- Exercise prompt -
From the listing below, set down exactly the lines between the one holding "destruct listing as [out|e]." and the one holding "destruct (parse_ip_addr_show (stdout", inclusive. No other line is wanted.
=== Section Start ===
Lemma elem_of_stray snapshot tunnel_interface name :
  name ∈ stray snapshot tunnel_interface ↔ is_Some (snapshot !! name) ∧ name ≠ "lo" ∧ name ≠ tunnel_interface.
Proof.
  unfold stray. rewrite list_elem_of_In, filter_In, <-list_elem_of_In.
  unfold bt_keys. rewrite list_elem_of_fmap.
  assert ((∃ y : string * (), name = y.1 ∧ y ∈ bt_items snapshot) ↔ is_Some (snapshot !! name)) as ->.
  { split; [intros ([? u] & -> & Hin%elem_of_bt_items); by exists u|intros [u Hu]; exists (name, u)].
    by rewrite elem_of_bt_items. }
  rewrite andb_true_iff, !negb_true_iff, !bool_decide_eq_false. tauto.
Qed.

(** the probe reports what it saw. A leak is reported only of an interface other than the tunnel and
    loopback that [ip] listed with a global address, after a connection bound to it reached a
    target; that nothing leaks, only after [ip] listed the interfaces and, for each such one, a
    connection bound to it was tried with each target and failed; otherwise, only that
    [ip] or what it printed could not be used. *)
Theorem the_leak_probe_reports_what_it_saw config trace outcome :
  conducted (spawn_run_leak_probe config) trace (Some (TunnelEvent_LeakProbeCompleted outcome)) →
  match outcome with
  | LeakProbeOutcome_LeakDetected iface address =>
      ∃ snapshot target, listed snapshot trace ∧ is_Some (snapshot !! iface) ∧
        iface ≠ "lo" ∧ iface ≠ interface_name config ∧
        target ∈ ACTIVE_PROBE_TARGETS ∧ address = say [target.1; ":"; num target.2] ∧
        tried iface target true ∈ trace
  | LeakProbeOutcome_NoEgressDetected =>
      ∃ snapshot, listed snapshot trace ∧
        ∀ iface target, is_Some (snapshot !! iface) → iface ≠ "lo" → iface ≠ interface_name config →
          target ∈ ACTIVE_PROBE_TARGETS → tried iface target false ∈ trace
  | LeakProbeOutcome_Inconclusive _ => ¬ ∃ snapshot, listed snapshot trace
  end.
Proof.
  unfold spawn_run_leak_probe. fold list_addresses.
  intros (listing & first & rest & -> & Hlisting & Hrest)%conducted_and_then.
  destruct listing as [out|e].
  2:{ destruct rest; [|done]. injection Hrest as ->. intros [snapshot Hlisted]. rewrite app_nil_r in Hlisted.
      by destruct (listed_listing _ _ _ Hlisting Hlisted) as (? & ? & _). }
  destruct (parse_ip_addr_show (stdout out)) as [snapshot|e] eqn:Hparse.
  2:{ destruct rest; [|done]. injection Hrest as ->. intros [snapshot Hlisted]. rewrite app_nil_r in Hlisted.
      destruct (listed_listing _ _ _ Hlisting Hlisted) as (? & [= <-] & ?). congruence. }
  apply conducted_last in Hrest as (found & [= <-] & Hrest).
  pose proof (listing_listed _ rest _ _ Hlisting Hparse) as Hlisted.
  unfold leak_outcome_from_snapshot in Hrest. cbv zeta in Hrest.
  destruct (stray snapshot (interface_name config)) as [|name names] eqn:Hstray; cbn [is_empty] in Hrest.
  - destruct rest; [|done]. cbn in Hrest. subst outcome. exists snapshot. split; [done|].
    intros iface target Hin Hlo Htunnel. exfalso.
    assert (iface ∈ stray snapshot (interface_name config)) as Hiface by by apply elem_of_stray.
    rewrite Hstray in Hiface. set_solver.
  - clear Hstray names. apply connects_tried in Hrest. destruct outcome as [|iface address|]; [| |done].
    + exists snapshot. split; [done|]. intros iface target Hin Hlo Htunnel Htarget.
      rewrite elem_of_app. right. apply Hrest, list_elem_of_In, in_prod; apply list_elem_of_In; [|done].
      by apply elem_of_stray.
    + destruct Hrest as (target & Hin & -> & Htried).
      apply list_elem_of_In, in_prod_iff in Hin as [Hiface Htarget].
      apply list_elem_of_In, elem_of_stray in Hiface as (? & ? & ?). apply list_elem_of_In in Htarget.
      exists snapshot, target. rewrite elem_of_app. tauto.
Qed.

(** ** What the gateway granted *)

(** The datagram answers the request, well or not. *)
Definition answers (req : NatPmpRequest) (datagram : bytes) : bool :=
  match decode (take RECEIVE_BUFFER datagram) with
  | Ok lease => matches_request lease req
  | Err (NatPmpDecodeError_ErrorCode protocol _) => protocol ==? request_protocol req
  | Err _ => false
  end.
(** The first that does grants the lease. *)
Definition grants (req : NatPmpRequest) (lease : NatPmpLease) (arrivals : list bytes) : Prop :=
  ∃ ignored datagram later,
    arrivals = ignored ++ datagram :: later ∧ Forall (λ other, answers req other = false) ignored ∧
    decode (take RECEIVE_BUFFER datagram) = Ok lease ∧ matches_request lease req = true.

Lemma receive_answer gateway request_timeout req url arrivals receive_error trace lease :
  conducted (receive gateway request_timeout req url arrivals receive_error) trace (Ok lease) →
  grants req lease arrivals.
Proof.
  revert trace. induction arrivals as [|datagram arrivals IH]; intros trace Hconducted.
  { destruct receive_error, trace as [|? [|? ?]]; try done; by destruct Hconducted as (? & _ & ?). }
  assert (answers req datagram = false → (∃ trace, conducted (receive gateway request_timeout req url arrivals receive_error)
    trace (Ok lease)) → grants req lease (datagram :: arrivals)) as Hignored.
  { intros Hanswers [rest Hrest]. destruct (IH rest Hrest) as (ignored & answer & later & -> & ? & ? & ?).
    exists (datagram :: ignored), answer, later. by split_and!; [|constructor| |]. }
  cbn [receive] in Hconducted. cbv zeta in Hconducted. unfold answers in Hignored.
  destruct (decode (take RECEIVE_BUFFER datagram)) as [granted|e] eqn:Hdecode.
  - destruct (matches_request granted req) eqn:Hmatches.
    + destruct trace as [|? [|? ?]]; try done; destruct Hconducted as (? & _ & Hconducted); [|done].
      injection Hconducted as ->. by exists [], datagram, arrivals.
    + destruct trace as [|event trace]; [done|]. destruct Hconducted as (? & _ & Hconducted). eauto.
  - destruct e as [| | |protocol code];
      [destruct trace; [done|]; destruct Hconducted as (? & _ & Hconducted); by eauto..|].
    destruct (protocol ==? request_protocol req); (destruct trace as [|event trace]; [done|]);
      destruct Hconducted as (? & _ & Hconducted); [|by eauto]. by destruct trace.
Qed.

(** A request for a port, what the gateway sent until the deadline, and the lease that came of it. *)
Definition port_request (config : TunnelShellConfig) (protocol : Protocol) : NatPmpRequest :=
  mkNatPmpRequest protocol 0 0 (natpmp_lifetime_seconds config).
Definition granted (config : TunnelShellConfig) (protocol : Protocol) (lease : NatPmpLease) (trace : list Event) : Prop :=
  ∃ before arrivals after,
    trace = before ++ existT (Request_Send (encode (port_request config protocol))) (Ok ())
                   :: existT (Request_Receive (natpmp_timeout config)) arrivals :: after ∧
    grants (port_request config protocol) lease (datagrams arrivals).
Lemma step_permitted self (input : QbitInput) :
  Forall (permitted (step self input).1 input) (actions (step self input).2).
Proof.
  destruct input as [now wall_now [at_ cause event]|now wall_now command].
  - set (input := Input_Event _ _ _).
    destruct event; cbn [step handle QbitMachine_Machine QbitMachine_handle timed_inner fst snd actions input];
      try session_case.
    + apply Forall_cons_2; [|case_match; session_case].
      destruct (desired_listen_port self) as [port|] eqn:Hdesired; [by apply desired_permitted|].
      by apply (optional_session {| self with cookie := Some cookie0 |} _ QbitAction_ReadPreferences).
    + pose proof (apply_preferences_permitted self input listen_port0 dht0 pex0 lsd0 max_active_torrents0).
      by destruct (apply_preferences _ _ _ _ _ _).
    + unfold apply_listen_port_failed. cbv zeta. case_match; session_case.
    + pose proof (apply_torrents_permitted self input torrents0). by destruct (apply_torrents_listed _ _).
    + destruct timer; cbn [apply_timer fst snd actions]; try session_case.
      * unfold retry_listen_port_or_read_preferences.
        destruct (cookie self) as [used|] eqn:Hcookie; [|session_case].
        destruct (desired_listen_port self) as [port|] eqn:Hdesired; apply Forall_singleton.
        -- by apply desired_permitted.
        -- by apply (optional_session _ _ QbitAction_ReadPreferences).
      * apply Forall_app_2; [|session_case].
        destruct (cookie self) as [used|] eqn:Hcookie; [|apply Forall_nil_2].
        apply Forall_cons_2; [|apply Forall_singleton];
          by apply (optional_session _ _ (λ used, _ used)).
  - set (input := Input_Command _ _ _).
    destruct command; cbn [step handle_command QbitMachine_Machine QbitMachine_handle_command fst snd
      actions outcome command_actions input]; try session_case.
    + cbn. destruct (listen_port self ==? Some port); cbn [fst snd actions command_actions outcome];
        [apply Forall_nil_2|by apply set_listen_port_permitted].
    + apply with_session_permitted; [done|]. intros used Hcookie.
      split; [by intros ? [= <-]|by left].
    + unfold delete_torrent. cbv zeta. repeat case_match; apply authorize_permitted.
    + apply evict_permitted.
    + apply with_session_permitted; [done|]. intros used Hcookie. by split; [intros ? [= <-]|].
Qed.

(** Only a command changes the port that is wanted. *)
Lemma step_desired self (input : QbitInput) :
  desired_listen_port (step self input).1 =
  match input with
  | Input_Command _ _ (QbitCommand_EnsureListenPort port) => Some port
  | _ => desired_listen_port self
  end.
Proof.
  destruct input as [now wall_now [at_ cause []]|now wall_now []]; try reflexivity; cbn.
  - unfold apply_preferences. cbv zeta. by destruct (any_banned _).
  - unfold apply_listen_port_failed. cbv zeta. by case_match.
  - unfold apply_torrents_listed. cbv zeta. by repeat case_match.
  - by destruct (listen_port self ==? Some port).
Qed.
=== Section End ===
- Result -
  destruct listing as [out|e].
  2:{ destruct rest; [|done]. injection Hrest as ->. intros [snapshot Hlisted]. rewrite app_nil_r in Hlisted.
      by destruct (listed_listing _ _ _ Hlisting Hlisted) as (? & ? & _). }
  destruct (parse_ip_addr_show (stdout out)) as [snapshot|e] eqn:Hparse.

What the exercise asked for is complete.